You have certain rights with respect to your personal data, although some exceptions may apply depending on our basis for processing your personal data and the laws in your jurisdiction.  Depending on these, you may have the right to:

• Access or request a copy of the personal information we hold about you;
• Ask us to correct information you think is inaccurate or incomplete;
• Ask us to delete your personal data;
• Ask us to restrict the processing of your personal data;
• Object to the processing of your personal data;
• Ask us to transfer your personal data;
• Withdraw your consent to process your personal data if you have provided it;
• Complain to your local data protection authority, although we ask that you contact us first.

With regards to customer data, Sapio has a limited ability to identify and access an individual user’s personal data that a customer has submitted through Sapio software. If you wish to request access, limit use, or limit disclosure, we will first refer your request to the customer who submitted your personal data since they will administrate access control to their own data, and we will support them as needed.

To exercise any of these rights, please email us at dsar@sapiosciences.com.  If limitations apply, we will look at each circumstance and provide you with the reason if we cannot comply with your request.  As required by law, we may take steps to verify your identity prior to taking any actions with regard to your personal data.

Data Retention

Sapio will maintain your personal data only as long as is reasonably deemed required for legal, contractual, or business purposes.  During these periods, we apply appropriate technical and organizational measures to ensure that the privacy of your personal data is maintained.

Questions or Complaints

If you have any questions about how we protect your personal data or comply with data protection laws of your country or state of residence, you can contact us at support@sapiosciences.com or at our mailing address:

Sapio Sciences LLC
400 East Pratt St, Suite 800
Baltimore, MD 21202
United States

We will work with you to resolve your issue.

Dispute Resolution and Arbitration

We are committed to cooperating with competent EEA, Swiss and UK data protection authorities (DPAs) with regard to data transferred from one of these countries.

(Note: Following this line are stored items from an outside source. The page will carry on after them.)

Definition evicted (cfg : Config) (now : N) (m : gmap string ChangeSetRecord) : list ChangeSetRecord :=
  if at_capacity cfg m
  then List.filter (fun r => cs_terminal (cs_state r)) (btree_values (retire now <$> m)) else [].

Lemma elem_of_evicted cfg now m r :
  r ∈ evicted cfg now m <->
  at_capacity cfg m = true /\ cs_terminal (cs_state r) = true /\
  exists k, (retire now <$> m) !! k = Some r.
Proof.
  unfold evicted. destruct (at_capacity cfg m).
  - rewrite list_elem_of_In, filter_In, <-list_elem_of_In, elem_of_btree_values. naive_solver.
  - split; [by intros ?%elem_of_nil|naive_solver].
Qed.

Lemma retire_undo now r :
  must_retire now r = true -> set_cs_state (cs_state r) (retire now r) = r.
Proof. intros E. unfold retire. rewrite E. by destruct r. Qed.

(** The first loop of the undo, on what the sweep left. *)
Lemma undo_retired_lookup cfg now m k :
  foldl (fun m p => alter (set_cs_state p.2) p.1 m) (swept cfg now m) (retired now m) !! k
  = if at_capacity cfg m then swept cfg now m !! k else m !! k.
Proof.
  rewrite lookup_foldl_alter, retired_lookup by apply retired_NoDup. unfold swept.
  destruct (at_capacity cfg m).
  - rewrite map_lookup_filter, lookup_fmap. destruct (m !! k) as [r|]; [|done]. simpl.
    destruct (must_retire now r) eqn:E; [|done].
    unfold retire. by rewrite E.
  - rewrite lookup_fmap. destruct (m !! k) as [r|]; [|done]. simpl.
    destruct (must_retire now r) eqn:E; simpl; [by rewrite retire_undo|].
    unfold retire. by rewrite E.
Qed.

(** A failed sweep is undone exactly below capacity; at capacity the eviction
    is undone and the retirement is not. *)
Lemma undo_sweep_spec cfg now m :
  well_keyed m ->
  undo_sweep (retired now m) (evicted cfg now m) (swept cfg now m)
  = if at_capacity cfg m then retire now <$> m else m.
Proof.
  intros Hk. unfold undo_sweep. apply map_eq; intros k.
  set (m1 := foldl (fun m p => alter _ _ _) _ (retired now m)).
  pose proof (undo_retired_lookup cfg now m k) as H1. fold m1 in H1.
  destruct (at_capacity cfg m) eqn:Ecap.
  2:{ replace (evicted cfg now m) with (@nil ChangeSetRecord) by (unfold evicted; by rewrite Ecap).
      done. }
  assert (forall k r, (retire now <$> m) !! k = Some r -> cs_id r = k) as Hk'.
  { intros k' r. rewrite lookup_fmap. destruct (m !! k') as [r'|] eqn:E; [|done].
    intros [= <-]. rewrite retire_id. eauto. }
  unfold swept in H1. rewrite Ecap, map_lookup_filter in H1.
  destruct (foldl _ m1 _ !! k) as [v|] eqn:E.
  - apply lookup_foldl_insert in E as [[(_&Hterm&k'&Hv)%elem_of_evicted <-]|[E _]].
    + apply Hk' in Hv as Hv'. congruence.
    + rewrite H1 in E. destruct ((retire now <$> m) !! k) as [r|]; [|done]. simpl in E.
      case_guard; simpl in E; congruence.
  - apply lookup_foldl_insert_None in E as [E Hne]. rewrite H1 in E.
    destruct ((retire now <$> m) !! k) as [r|] eqn:Er; [|done]. simpl in E.
    case_guard as Eg; simpl in E; [done|]. destruct (Hne r); [|by apply Hk'].
    apply elem_of_evicted. split_and!; eauto. by destruct (cs_terminal _).
Qed.

Lemma sweep_cases cfg now fate s :
  well_keyed (change_sets (mem s)) ->
  ((sweep cfg now fate s).1 = Ok tt /\
   mem (sweep cfg now fate s).2 = set_change_sets (swept cfg now) (mem s)) \/
  (exists e, (sweep cfg now fate s).1 = Err e /\
   mem (sweep cfg now fate s).2
   = if at_capacity cfg (change_sets (mem s))
     then set_change_sets (fmap (retire now)) (mem s) else mem s).
Proof.
  intros Hk. destruct s as [[ops css] d]; simpl in Hk.
  pose proof (undo_sweep_spec cfg now css Hk) as Hundo.
  unfold sweep, cs_map, set_mem, set_change_sets; simpl. rewrite map_size_fmap.
  change (max_change_sets (limits cfg) <=? N.of_nat (size css))%N with (at_capacity cfg css).
  change (if at_capacity cfg css then List.filter _ _ else []) with (evicted cfg now css).
  match goal with |- context [if at_capacity cfg css then Build_Store ?a ?b else ?c] =>
    replace (if at_capacity cfg css then Build_Store a b else c)
    with {| mem := {| operations := ops; change_sets := swept cfg now css |}; disk := d |}
    by (unfold swept; by destruct (at_capacity cfg css)) end.
  destruct (retired now css) as [|p rs] eqn:Er, (evicted cfg now css) as [|v vs] eqn:Ev; simpl;
    [by left|..]; persist_cases; simpl; rewrite Em; simpl; (by left) || right;
    eexists; (split; [done|]); rewrite Hundo; by destruct (at_capacity cfg css).
Qed.

Definition same_slot (r e : ChangeSetRecord) : Prop :=
  cs_owner e = cs_owner r /\ cs_device e = cs_device r /\ is_pending (cs_state e) = true.

(** A creation that succeeds: what it required, and what it left. *)
Record created (cfg : Config) (now : N) (r : ChangeSetRecord) (m m' : gmap string ChangeSetRecord) :
  Prop := {
  created_planned : cs_state r = Planned;
  created_unapproved : cs_approval r = None /\ cs_approver r = None;
  created_targets : validate_target_set r (max_targets_per_set (limits cfg)) = Ok tt;
  created_preview : validate_preview r (max_preview_bytes (limits cfg)) = Ok tt;
  created_fresh : m !! cs_id r = None;
  created_room : (N.of_nat (size (swept cfg now m)) < max_change_sets (limits cfg))%N;
  created_slot : forall k e, swept cfg now m !! k = Some e -> ~ same_slot r e;
  created_map : m' = <[cs_id r := normalise r]> (swept cfg now m);
}.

You may be able to invoke binding arbitration for unresolved complaints but prior to initiating such arbitration, a resident of an EEA country must first: (1) contact us and afford us the opportunity to resolve the issue; (2) seek assistance from the U.S. Department of Commerce (either directly or through a European Data Protection Authority) and afford the Department of Commerce time to attempt to resolve the issue. If such a resident invokes binding arbitration, each party shall be responsible for its own attorneys’ fees. Please be advised that the arbitrator(s) may only impose individual-specific, non-monetary, equitable relief necessary to remedy any violation of the privacy policy with respect to the resident.

Requirement to Disclose

We may disclose personal data when we have a good faith belief that such action is necessary to: conform to legal requirements or to respond to lawful requests by public authorities, including to meet national security or law enforcement requirements; or to enforce our contractual obligations.

Changes to this Privacy Policy

Sapio reserves the right to change this Privacy Notice from time to time.  Sapio will maintain its current policy on this website so please check here to see the latest updates, which will be noted by the Effective Date.  Your continued use of the Sapio Sciences website, Sapio, and any other services offered by Sapio Sciences, LLC after such modifications will constitute your: (a) acknowledgment of the modified Privacy Notice; and (b) agreement to abide and be bound by that Notice.